Guide to French Income Tax

6. Payment of Income Tax

6.1. Payment Methods

There are various methods to pay your income tax, which will be detailed on your income tax notice - on-line single payment, by direct debit, or by cheque.

From 2019 France introduces 'deduction at source', (prélèvement à la source) and the implications of this change on expatriates is set out in our Newsletter article at Taxation of Income in 2019. We will update this page in due course.

In 2018 you can either pay in one lump sum, by monthly direct debit, or in three instalments.

i. Single Payment

When your tax notice is sent out in October/November (earlier in some cases) of each year you will be required to pay your tax bill by the date stated on the notice.

However, in subsequent years, if you estimate your tax bill is likely to be higher than €345 you can elect to pay either by monthly direct debit or in three instalments.

Only if the bill is under €345 is the single payment method obligatory.

ii. Payment by Instalments

The instalment method is called prélèvement à l'échéance or paiement par tiers provisionnel.

If you have previously paid income tax in France this is the default method for collection used by the tax authorities.

You are sent two provisional payment demands in February and May, prior to your tax liability for the year being determined and a final balancing payment being made in October/November.

As the name implies, the level of the provisional payments are equivalent to two-thirds of the income tax you paid in the previous year.

So if the previous year you paid €1500 in income tax, the following year you will receive two provisional payment notices of €500, with the final payment only made when you receive your tax demand.

In the event that your tax liability turns out to be lower than the sum you have already paid you will be given a refund of any over payment.

If you assess that your liability to tax in the tax year will be higher or lower than the previous year it is possible to alter the amount of the provisional payments you make each year, either up or down.

Some care is needed with this approach as you only have a margin of error of 10%, or face a penalty of 10% on the amount of the underpaid tax.

If you consider your tax bill will be lower than €345 you can also request that you should not be subject to provisional payment in the current year.

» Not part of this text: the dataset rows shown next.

Lemma failure_record_witness :
  let B := Samples.sample_backend Samples.calm Samples.unit_embedding
             (fun _ _ => Samples.connection_error) in
  let w := Samples.fresh_world BookSummaries.Absent in
  exists w',
    chat B (lit "A book about the sea?") None w
    = (Ok {| success := false;
             message := Some (lit "I apologize, but I encountered an error: Connection error.. Please try again.");
             filtered := false; function_calls := []; search_results := [];
             error := Some (lit "Connection error.") |},
       w').
Proof.
  intros B w. eexists.
  apply (proj1 (failure_record B w (lit "A book about the sea?") None)
           (lit "Connection error.")).
  vm_compute. reflexivity.
Defined.

End ChatServiceFacts.

(* ================================================================== *)
(** * The corpus store over a session *)
(* ================================================================== *)

Module SessionFacts.
Import PyStrFacts BookSummaries BookSummariesFacts Sessions.

Lemma load_coherent (st : store) :
  coherent st ->
  exists st',
    _load_books_from_file st = (Ok (cache_of_file (books_file st)), st')
    /\ coherent st' /\ cache_loaded st' = true
    /\ books_file st' = books_file st.
Proof.
  unfold coherent. intros Hc. destruct (cache_loaded st) eqn:Hl.
  - exists st. rewrite load_loaded, Hc by trivial. now rewrite Hl.
  - destruct (books_file st) as [|detail|content] eqn:Hf.
    + exists (set_loaded true st). rewrite load_no_text by auto.
      cbn. now rewrite Hc, Hf.
    + exists (set_loaded true st). rewrite load_no_text by eauto.
      cbn. now rewrite Hc, Hf.
    + eexists. rewrite (load_text _ content), Hc by trivial.
      split; [reflexivity|]. cbn. now rewrite Hf.
Qed.

Lemma reload_coherent (st : store) :
  exists st',
    reload_books_cache st = (Ok tt, st')
    /\ coherent st' /\ cache_loaded st' = true
    /\ books_file st' = books_file st.
Proof.
  destruct (load_coherent (set_cache [] (set_loaded false st)) eq_refl)
    as (st' & Hload & Hc & Hl & Hf).
  exists st'. unfold reload_books_cache, bind, get, put.
  now rewrite Hload.
Qed.

(** An append keeps the cache in step with the file, whether it returns
    or raises: it reloads the cache when it has written, and leaves the
    cache alone when it has not. *)
Lemma append_coherent (D : disk) (st : store) (title summary : str) :
  coherent st -> coherent (snd (add_book_to_file D title summary st)).
Proof.
  intros Hc. unfold add_book_to_file, bind, append_to_books_file, file_append.
  destruct (open_append D (books_file st)) as [[]|detail]; [|exact Hc].
  destruct (utf8_encodable _).
  - match goal with
    | |- context [reload_books_cache ?s] =>
        destruct (reload_coherent s) as (st' & Hr & Hc' & _)
    end.
    now rewrite Hr.
  - cbn [snd]. unfold coherent in *. cbn [books_cache cache_loaded books_file set_file].
    now destruct (books_file st).
Qed.

Lemma perform_coherent (D : disk) (o : operation) (st : store) :
  coherent st -> coherent (perform D o st).
Proof.
  intros Hc. destruct o as [title| | | |title summary]; cbn [perform].
  - destruct (load_coherent st Hc) as (st' & Hload & Hc' & _).
    now rewrite (lookup_run _ _ _ _ Hload).
  - destruct (load_coherent st Hc) as (st' & Hload & Hc' & _).
    now rewrite (titles_run _ _ _ Hload).
  - destruct (load_coherent st Hc) as (st' & Hload & Hc' & _).
    now rewrite (count_run _ _ _ Hload).
  - destruct (reload_coherent st) as (st' & Hr & Hc' & _). now rewrite Hr.
  - now apply append_coherent.
Qed.

(** X1: whatever calls a process has made since it started on the file
    [f], appends that failed included, the cache is empty or holds exactly
    what the current file parses to; so a lookup and the title list are
    those a fresh process would give on the current file. *)
Theorem cache_transparent (D : disk) (f : file) (ops : list operation)
    (title : str) :
  let st := perform_all D ops (initial_store f) in
  coherent st
  /\ fst (get_summary_by_title title st)
     = fst (get_summary_by_title title (initial_store (books_file st)))
  /\ fst (get_all_book_titles st)
     = fst (get_all_book_titles (initial_store (books_file st))).
Proof.
  intros st.
  assert (Hc : coherent st).
  { subst st. unfold perform_all.
    assert (H0 : coherent (initial_store f)) by reflexivity.
    revert H0. generalize (initial_store f).
    induction ops as [|o ops IH]; intros s Hs; [exact Hs|].
    cbn [fold_left]. apply IH. now apply perform_coherent. }
  split; [exact Hc|].
  destruct (load_coherent st Hc) as (st' & Hload & _).
  destruct (load_coherent (initial_store (books_file st)) eq_refl)
    as (st0 & Hload0 & _).
  cbn [books_file initial_store] in Hload0.
  rewrite (lookup_run _ _ _ _ Hload), (lookup_run _ _ _ _ Hload0).
  rewrite (titles_run _ _ _ Hload), (titles_run _ _ _ Hload0).
  split; reflexivity.
Qed.

(** X2: once the cache is loaded, a change of the file is not seen by a
    lookup; after [reload_books_cache] the lookup answers as a fresh process
    would on the new file. *)
Theorem stale_until_reload (st : store) (f' : file) (title : str) :
  cache_loaded st = true ->
  fst (get_summary_by_title title (set_file f' st))
  = fst (get_summary_by_title title st)
  /\ fst (get_summary_by_title title
            (snd (reload_books_cache (set_file f' st))))
     = fst (get_summary_by_title title (initial_store f')).
Proof.
  intros Hl. split.
  - rewrite (lookup_run _ _ _ _ (load_loaded (set_file f' st) Hl)).
    now rewrite (lookup_run _ _ _ _ (load_loaded st Hl)).
  - destruct (reload_coherent (set_file f' st)) as (st' & Hr & Hc & Hl' & Hf).
    rewrite Hr. cbn [snd].
    destruct (load_coherent st' Hc) as (st2 & Hload & _).
    destruct (load_coherent (initial_store f') eq_refl) as (st0 & Hload0 & _).
    rewrite (lookup_run _ _ _ _ Hload), (lookup_run _ _ _ _ Hload0).
    now rewrite Hf.
Qed.

Lemma stale_until_reload_witness :
  let old := Text (corpus_text [] Samples.two_books) in
  let new := Text (corpus_text [] Samples.six_books) in
  let st := loaded (corpus_text [] Samples.two_books) in
  fst (get_summary_by_title (lit "Emma") (set_file new st))
  = fst (get_summary_by_title (lit "Emma") st)
  /\ fst (get_summary_by_title (lit "Emma")
            (snd (reload_books_cache (set_file new st))))
     = Ok (lit "A matchmaker learns her limits.").
Proof.
  intros old new st.
  destruct (stale_until_reload st new (lit "Emma") eq_refl) as [H1 H2].
  split; [exact H1|]. rewrite H2. reflexivity.
Defined.

(** ** What an appended record leaves in place *)

Lemma find_app_char (sep a : str) (c : char) :
  sep <> [] -> ~ In c sep -> find sep (a ++ [c]) = find sep a.
Proof.
  intros Hsep Hc. destruct (find sep a) as [i|] eqn:E.
  - now apply find_app_l.
  - apply find_None_iff. intros Hocc.
    apply occurs_app_char in Hocc as [Hocc|Hocc]; trivial.
    + now apply find_None_iff in E.
    + now apply occurs_nil_inv in Hocc.
Qed.
(** X11. What [root] returns is what its subcommand returned, 0 or 1, and
    [root] returns only when the command line parsed to [compile] or
    [validate]; output is written only under [compile], and then the status
    is 0. *)
Theorem root_returns_subcommand_status (sys_argv : list string) :
  (forall z, snd (root sys_argv) = inr z ->
     (z = 0%Z \/ z = 1%Z) /\
     exists arguments,
       parse_args (drop 1 sys_argv) = inr arguments /\
       (command arguments = "compile" /\
        outcome (compile X (subcommand arguments)) = inr z \/
        command arguments = "validate" /\
        outcome (validate X (subcommand arguments)) = inr z)) /\
  (forall f text, In (EvProcess (EvWrite f text)) (fst (root sys_argv)) ->
     snd (root sys_argv) = inr 0%Z /\
     exists arguments,
       parse_args (drop 1 sys_argv) = inr arguments /\
       command arguments = "compile").
Proof.
  unfold root, compile, validate.
  destruct (parse_args (drop 1 sys_argv)) as [status|arguments];
    [split; [done | intros f text []]|].
  destruct (Str.truthy (identifier arguments) && negb (json arguments)).
  { split; [done|]. simpl. intros f text H. intuition discriminate. }
  assert (Hstatus : forall dry_run z,
    returned (outcome (_process X (subcommand arguments) dry_run)) = inr z ->
    (z = 0%Z \/ z = 1%Z) /\
    outcome (_process X (subcommand arguments) dry_run) = inr z).
  { intros dry_run z.
    pose proof (_process_shape _ _ _ _ X (subcommand arguments) dry_run) as H.
    destruct H; unfold outcome; simpl; intros [= <-]; auto. }
  assert (Hwrite : forall dry_run f text,
    In (EvWrite f text) (trace (_process X (subcommand arguments) dry_run)) ->
    dry_run = false /\
    outcome (_process X (subcommand arguments) dry_run) = inr 0%Z).
  { intros dry_run f text.
    pose proof (_process_shape _ _ _ _ X (subcommand arguments) dry_run) as H.
    remember (_process X (subcommand arguments) dry_run) as run eqn:E. clear E.
    destruct H; unfold outcome, trace; simpl; intros Hin.
    1: done.
    1: { unfold input_events in Hin. destruct (input (subcommand arguments));
         simpl in Hin; intuition discriminate. }
    1-2: by apply not_in_prologue in Hin.
    1-3: apply in_app_iff in Hin as [Hin|Hin];
         [by apply not_in_prologue in Hin
         | simpl in Hin; intuition discriminate].
    apply in_app_iff in Hin as [Hin|Hin]; [by apply not_in_prologue in Hin|].
    destruct dry_run; [|done]. simpl in Hin. intuition discriminate. }
  destruct (String.eqb (command arguments) "compile") eqn:Ec.
  { apply String.eqb_eq in Ec. cbv zeta. simpl fst. simpl snd. split.
    - intros z Hz. destruct (Hstatus false z Hz) as [H01 Ho].
      split; [exact H01|]. exists arguments. split; [done|]. by left.
    - intros f text [Hin|Hin]; [discriminate Hin|].
      apply in_map_EvProcess in Hin.
      destruct (Hwrite false f text Hin) as [_ Ho]. rewrite Ho.
      split; [done|]. by exists arguments. }
  destruct (String.eqb (command arguments) "validate") eqn:Ev.
  { apply String.eqb_eq in Ev. cbv zeta. simpl fst. simpl snd. split.
    - intros z Hz. destruct (Hstatus true z Hz) as [H01 Ho].
      split; [exact H01|]. exists arguments. split; [done|]. by right.
    - intros f text [Hin|Hin]; [discriminate Hin|].
      apply in_map_EvProcess in Hin.
      by destruct (Hwrite true f text Hin) as [Hd _]. }
  split; [done|]. simpl. intros f text H. intuition discriminate.
Qed.


End Root.

(** ** The document container in the store *)

Module StoreDocument.
Import Store.

(** The comprehension of [Omnifest.ensure], on the items of a dict object. *)
Definition target_available (items : Dict.t value) : Dict.t value :=
  fold_left
    (fun acc kv =>
       if Str.startswith (fst kv) PREFIX_TARGET
       then Dict.set (Str.removeprefix (fst kv) PREFIX_TARGET) (snd kv) acc
       else acc)
    items [].

(** [Omnifest.ensure(deserialized_data)] on a reference to a dict object;
    [None] when the value is not one. *)
Definition ensure (NAME_VERSION : string) (h : heap) (deserialized_data : value)
    : option (exn + unit) :=
  match deserialized_data with
  | VRef l =>
      match h !! l with
      | Some (ODict items) =>
          Some (if negb (Dict.contains NAME_VERSION items)
                then inl (ParseVersionError NAME_VERSION)
                else if Dict.is_empty (target_available items)
                     then inl NoTargetsError
                     else inr tt)
      | _ => None
      end
  | _ => None
  end.

(** [Omnifest(underlying_data)]: the checks, then
    [self._underlying_data = underlying_data], which stores the reference. *)
Definition Omnifest_init (NAME_VERSION : string) (h : heap)
    (underlying_data : value) : option (exn + Omnifest) :=
  match ensure NAME_VERSION h underlying_data with
  | Some (inr _) => Some (inr {| _underlying_data := underlying_data |})
  | Some (inl e) => Some (inl e)
  | None => None
  end.

(** X13. The constructor keeps the reference it is given, not a copy: after
    a write to the dict that was passed to [Omnifest(...)], a read of [tree]
    returns a copy of the dict as written, whatever was checked at
    construction. *)
Theorem construction_keeps_the_reference (NV : string) (h : heap) (l : nat)
    (self : Omnifest) (o : object) (t' : Tree) (fuel : nat) :
  Omnifest_init NV h (VRef l) = Some (inr self) ->
  repr (mutate l o h) t' (VRef l) ->
  height t' <= fuel ->
  exists v h',
    tree fuel self (mutate l o h) = Some (v, h') /\ repr h' t' v.
Proof.
  unfold Omnifest_init. intros Hinit Ht Hfuel.
  destruct (ensure NV h (VRef l)) as [[e|[]]|]; try done.
  injection Hinit as <-.
  destruct (StoreFacts.tree_copies (mutate l o h)
              {| _underlying_data := VRef l |} t' fuel Ht Hfuel)
    as (v & h' & Hr & _ & Hv).
  exists v, h'. split; [exact Hr|].
  eapply StoreFacts.repr_in_avoid_less; [|exact Hv]. apply empty_subseteq.
Qed.

(** X14. Two reads of [tree] return two objects that share no container:
    the second copy lies outside the store the first copy is in, so a write
    to a container of the second leaves the first reading as before. *)
Theorem reads_do_not_share (h0 : heap) (self : Omnifest) (t : Tree)
    (fuel : nat) :
  repr h0 t (_underlying_data self) ->
  height t <= fuel ->
  exists v1 h1 v2 h2,
    tree fuel self h0 = Some (v1, h1) /\
    tree fuel self h1 = Some (v2, h2) /\
    repr h1 t v1 /\
    repr_in (dom h1) h2 t v2 /\
    (forall l o, l ∉ dom h1 -> repr (mutate l o h2) t v1).
Proof.
  intros Ht Hfuel.
  destruct (StoreFacts.tree_copies h0 self t fuel Ht Hfuel)
    as (v1 & h1 & Hr1 & Hsub1 & Hv1).
  assert (Ht1 : repr h1 t (_underlying_data self))
    by by eapply StoreFacts.repr_in_weaken.
  destruct (StoreFacts.tree_copies h1 self t fuel Ht1 Hfuel)
    as (v2 & h2 & Hr2 & Hsub2 & Hv2).
  assert (Hv1' : repr h1 t v1).
  { eapply StoreFacts.repr_in_avoid_less; [|exact Hv1]. apply empty_subseteq. }
  exists v1, h1, v2, h2. repeat split; try done.
  intros l o Hl. unfold mutate. eapply StoreFacts.repr_in_weaken; [|exact Hv1'].
  apply insert_subseteq_r; [by apply not_elem_of_dom | exact Hsub2].
Qed.

End StoreDocument.
(** * compilescss: the offline SASS/SCSS compilation command

    A shallow embedding of
    [sass_processor/management/commands/compilescss.py] and the properties
    of its [Command] class: template discovery, the node walker, the
    compile and delete executors and the driver [handle]. *)

From Stdlib Require Import Ascii String.
From stdpp Require Import gmap strings list fin_maps pretty.

Open Scope string_scope.
Open Scope Z_scope.

(** ** Python strings

    Python [str] values are [string]; indices are Python integers ([Z]),
    with [-1] for "not found" as [str.rfind] returns it. *)
Module PyStr.

Fixpoint take (n : nat) (s : string) : string :=
  match n, s with
  | S n', String a s' => String a (take n' s')
  | _, _ => ""
  end.

Fixpoint drop (n : nat) (s : string) : string :=
  match n, s with
  | S n', String _ s' => drop n' s'
  | _, _ => s
  end.

(** [s[:i]] and [s[i:]] for an index [0 <= i]. *)
Definition slice_to (i : Z) (s : string) : string := take (Z.to_nat i) s.
Definition slice_from (i : Z) (s : string) : string := drop (Z.to_nat i) s.

(** [s[i:i+1]]: the one-character string at [i], empty out of range. *)
Definition at_ (i : Z) (s : string) : string :=
  if i <? 0 then "" else take 1 (drop (Z.to_nat i) s).

(** [s.rfind(c)] for a one-character [c], scanning left to right and
    keeping the last hit. *)
Fixpoint rfind_from (c : ascii) (s : string) (i acc : Z) : Z :=
  match s with
  | "" => acc
  | String a s' => rfind_from c s' (i + 1) (if Ascii.eqb a c then i else acc)
  end.

Definition rfind (c : ascii) (s : string) : Z := rfind_from c s 0 (-1).

Definition startswith (s pre : string) : bool := String.prefix pre s.

(** [s.endswith(suf)]: the last [len(suf)] characters of [s] are [suf]. *)
Definition endswith (s suf : string) : bool :=
  (String.length suf <=? String.length s)%nat
  && String.eqb (drop (String.length s - String.length suf) s) suf.

(** Iterating a [str] yields its characters as one-character strings. *)
Fixpoint chars (s : string) : list string :=
  match s with
  | "" => []
  | String a s' => String a "" :: chars s'
  end.

(** The newline character as a string. *)
Definition nl : string := String (ascii_of_nat 10) "".

(** Truthiness of a string: only the empty string is falsy. *)
Definition truthy (s : string) : bool :=
  match s with "" => false | _ => true end.

Fixpoint mem (c : ascii) (s : string) : bool :=
  match s with
  | "" => false
  | String a s' => Ascii.eqb a c || mem c s'
  end.

End PyStr.

(** ** The [os.path] and [fnmatch] functions the command calls (POSIX) *)
Module OsPath.
Import PyStr.

(** The [while] loop of [genericpath._splitext], which skips the leading
    dots of the last component: [n] counts the iterations left,
    [dotIndex - filenameIndex]. *)
Fixpoint splitext_loop (n : nat) (p : string) (filenameIndex dotIndex : Z)
  : string * string :=
  match n with
  | O => (p, "")
  | S n' =>
      if negb (String.eqb (at_ filenameIndex p) ".")
      then (slice_to dotIndex p, slice_from dotIndex p)
      else splitext_loop n' p (filenameIndex + 1) dotIndex
  end.

(** [os.path.splitext(p)]. *)
Definition splitext (p : string) : string * string :=
  let sepIndex := rfind "/" p in
  let dotIndex := rfind "." p in
  if sepIndex <? dotIndex
  then splitext_loop (Z.to_nat (dotIndex - (sepIndex + 1))) p (sepIndex + 1) dotIndex
  else (p, "").

(** [os.path.join(a, b)]. *)
Definition join (a b : string) : string :=
  if startswith b "/" then b
  else if negb (truthy a) || endswith a "/" then a +:+ b
  else a +:+ "/" +:+ b.

(** [fnmatch.fnmatch(name, pat)] on POSIX, where [normcase] is the
    identity, for patterns made of [*], [?] and literal characters.  The
    patterns [find_templates] builds are ["*h"], ["*t"], ["*m"] and
    ["*l"]; bracket expressions do not occur in them. *)
Fixpoint fnmatch_pat (pat : string) : string -> bool :=
  match pat with
  | "" => fun name => negb (truthy name)
  | String c pat' =>
      if Ascii.eqb c "*" then
        fix star (name : string) : bool :=
          fnmatch_pat pat' name
          || match name with "" => false | String _ name' => star name' end
      else if Ascii.eqb c "?" then
        fun name => match name with "" => false | String _ name' => fnmatch_pat pat' name' end
      else
        fun name =>
          match name with
          | "" => false
          | String a name' => Ascii.eqb a c && fnmatch_pat pat' name'
          end
  end.

Definition fnmatch (name pat : string) : bool := fnmatch_pat pat name.

End OsPath.

(** ** Exceptions and results *)

Inductive exn_class :=
  | IOError | OSError
  | TemplateSyntaxError | TemplateDoesNotExist
  | UnicodeDecodeError
  | UnboundLocalError | RuntimeError
  | ImportError | AttributeError | TypeError
  | ImproperlyConfigured
  | CompileError
  | OtherException
  | KeyboardInterrupt.

(** An exception object: its class and [str(e)]. *)
Record exn := Exn { exn_cls : exn_class; exn_str : string }.

(** [isinstance(e, Exception)]: of the classes above only
    [KeyboardInterrupt] derives from [BaseException] directly. *)
Definition is_Exception (e : exn) : bool :=
  match exn_cls e with KeyboardInterrupt => false | _ => true end.

Inductive result (A : Type) :=
  | Ok (a : A)
  | Raise (e : exn).
Arguments Ok {A} a.
Arguments Raise {A} e.

(** ** Template nodes *)

(** The attributes of a [SassSrcNode] the command reads. *)
Record SassSrcNode := mkSassSrcNode {
  path : string;
  include_paths : list string;
  is_sass : bool;
}.

(** A node of a parsed template: a [SassSrcNode], or any other framework
    object (a template, a block, an extends node, ...), opaque here. *)
Inductive node (tnode : Type) :=
  | SassSrc (n : SassSrcNode)
  | Other (t : tnode).
Arguments SassSrc {tnode} n.
Arguments Other {tnode} t.

(** A template loader: what calling its [get_template_sources('')] gives,
    through its module or through the loader itself. *)
Record loader := Loader { get_template_sources : result (list string) }.

(** A loader as an engine lists it: a loader of its own, or one with a
    [loaders] attribute (the cached loader) that wraps others. *)
Inductive source_loader :=
  | Simple (l : loader)
  | Wrapping (loaders : list loader).

(** How the statement [with open(p, 'w') as fh: fh.write(...)] fails:
    [open] raises and the file is untouched, or [open] has created or
    truncated the file and the write then raises, leaving [written]
    in it. *)
Inductive write_failure :=
  | OpenFails (e : exn)
  | WriteFails (e : exn) (written : string).

(** ** The environment of a run

    The settings, the template engines, the directory listing, the
    template parser, the file resolver and the SASS compiler are external
    to the command. *)
Record world (tnode : Type) := World {
  (* django.conf.settings *)
  TEMPLATE_LOADERS : list string;
  SASS_TEMPLATE_EXTS : option (list string);
  SASS_OUTPUT_STYLE : option string;
  (* the template loaders of each engine in django.template.engines *)
  engines : list (list source_loader);
  (* os.walk(path): the (root, dirs, files) triples *)
  os_walk : string -> list (string * list string * list string);
  (* compressor.offline.django.DjangoParser *)
  parser_parse : string -> result tnode;
  parser_get_nodelist : tnode -> tnode -> result (list (node tnode));
  (* sass_processor.storage.find_file: None when nothing is found *)
  find_file : string -> option string;
  (* sass.compile(include_paths, filename, output_style) *)
  sass_compile : list string -> string -> string -> result string;
  (* how writing the file at path through open(path, 'w') fails, if it does *)
  open_error : string -> option write_failure;
  (* the error os.remove(path) raises on an existing file, if it does *)
  remove_error : string -> option exn;
  (* how many nested activations of walk_nodes the interpreter allows *)
  recursion_limit : nat;
  (* the encoding of a text file opened without one: the platform's
     preferred encoding *)
  preferred_encoding : string;
}.
Arguments TEMPLATE_LOADERS {tnode} w.
Arguments SASS_TEMPLATE_EXTS {tnode} w.
Arguments SASS_OUTPUT_STYLE {tnode} w.
Arguments engines {tnode} w.
Arguments os_walk {tnode} w.
Arguments parser_parse {tnode} w.
Arguments parser_get_nodelist {tnode} w.
Arguments find_file {tnode} w.
Arguments sass_compile {tnode} w.
Arguments open_error {tnode} w.
Arguments remove_error {tnode} w.
Arguments recursion_limit {tnode} w.
Arguments preferred_encoding {tnode} w.

(** The command line options of [handle]: both are [store_true] flags,
    off by default; [handle] keeps [int(show_errors)] and tests it for
    truth. *)
Record options := Options {
  show_errors : bool;
  delete_files : bool;
}.

(** The calls that reach outside the process, each recorded when it is
    made, whatever comes of it: [sass.compile], the statement that opens
    a file for writing and writes it (with the encoding that applies),
    and [os.remove]. *)
Inductive call :=
  | CallCompile (include_paths : list string) (filename output_style : string)
  | CallWrite (path content encoding : string)
  | CallRemove (path : string).

(** The mutable state of a run: the regular files on disk with their
    content, what was written to [self.stdout], the external calls made
    so far, and [self.compiled_files]. *)
Record state := State {
  files : gmap string string;
  stdout : list string;
  calls : list call;
  compiled_files : list string;
}.

(** ** The command monad: state passing with exceptions *)

Definition M (A : Type) : Type := state -> result A * state.

Definition ret {A} (a : A) : M A := fun s => (Ok a, s).

Definition bind {A B} (m : M A) (k : A -> M B) : M B :=
  fun s =>
    match m s with
    | (Ok a, s') => k a s'
    | (Raise e, s') => (Raise e, s')
    end.

Definition raise {A} (e : exn) : M A := fun s => (Raise e, s).

Definition lift {A} (r : result A) : M A := fun s => (r, s).
Lemma fetch_prices_all_or_nothing_witness :
  [usdc; bonk; jup] <> [] /\
  status_code (upstream (prices_request [usdc; bonk; jup])) = 200 /\
  body (upstream (prices_request [usdc; bonk; jup]))
  = Some (JDict [("data", JDict gap_items)]) /\
  List.NoDup (map fst gap_items) /\
  Forall (fun kv => convertible_record (snd kv) = true) gap_items /\
  incomplete_keys gap_items = [bonk; jup] /\
  BirdEyeClient.fetch_prices [usdc; bonk; jup] []
  = (Raise (InvalidTokens (Some (incomplete_keys gap_items))),
     [] ++ [prices_request [usdc; bonk; jup]]).
Proof.
  assert (Hnd : List.NoDup (map fst gap_items)).
  { repeat constructor; simpl; intros H;
      repeat (destruct H as [H|H]; [discriminate H|]); exact H. }
  split; [discriminate|]. do 2 (split; [reflexivity|]).
  split; [exact Hnd|]. split; [repeat constructor|]. split; [reflexivity|].
  apply (proj1 (fetch_prices_all_or_nothing [usdc; bonk; jup] []
                  (JDict [("data", JDict gap_items)]) gap_items
                  ltac:(discriminate) eq_refl eq_refl eq_refl Hnd
                  ltac:(repeat constructor))).
  discriminate.
Defined.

iii. Payment by Direct Debit

Instead of the instalment method you can also pay by monthly direct debit (prélèvement mensuel) over 10 months between January and October each year. The final balancing payment is made at the end of the year following receipt of your tax demand.

The amount of the direct debit each month is one-tenth of the tax you paid the previous year.

Following the ten direct debit payments if you have further tax to pay these must be paid in November and December.

If you have overpaid tax by the tenth payment you will receive a tax refund after your tax notice has been sent out.

You can elect to pay by direct debit at any point during the year, but the start date from which payments by direct debit will be accepted will depend on when you made your application.

For applications made after 1st July the direct debit will not commence until January the following year.

As with payment by instalment you can reduce (or even terminate) the direct debit if you consider your tax bill will be lower in the current year, although you must do so by 30th June each year. You have a margin of error of 20% or face a 10% penalty.

Making the Application

It is possible to make an application for payment by instalments or direct debit on-line, or go along to your local tax office or trésor public for advice and assistance.

6.2. Payment Difficulties

If you find yourself in financial difficulty in paying your tax bill it is possible to negotiate a delay in payment with the tax office.

Likewise, if you have incurred a penalty charge due to non-payment you can also seek relief from the penalty.

You will need to make application to the local tax office with proof of your current circumstances.

If your current income has declined by at least 30% over the proceeding three months you are entitled, as of right, to more time to make the payment.You need to make application.

Less than 30% then the decision is discretionary, and application needs to be made to the local tax office.

Where your circumstances have changed dramatically for the worse since the previous year, then you can also ask for an exoneration from the payment of provisional sums.

If you do not pay your tax bill by the due dates then your liability is increased by 10%, as well as an interest charge of 0.40% per month (4.80% per year) on the outstanding sum.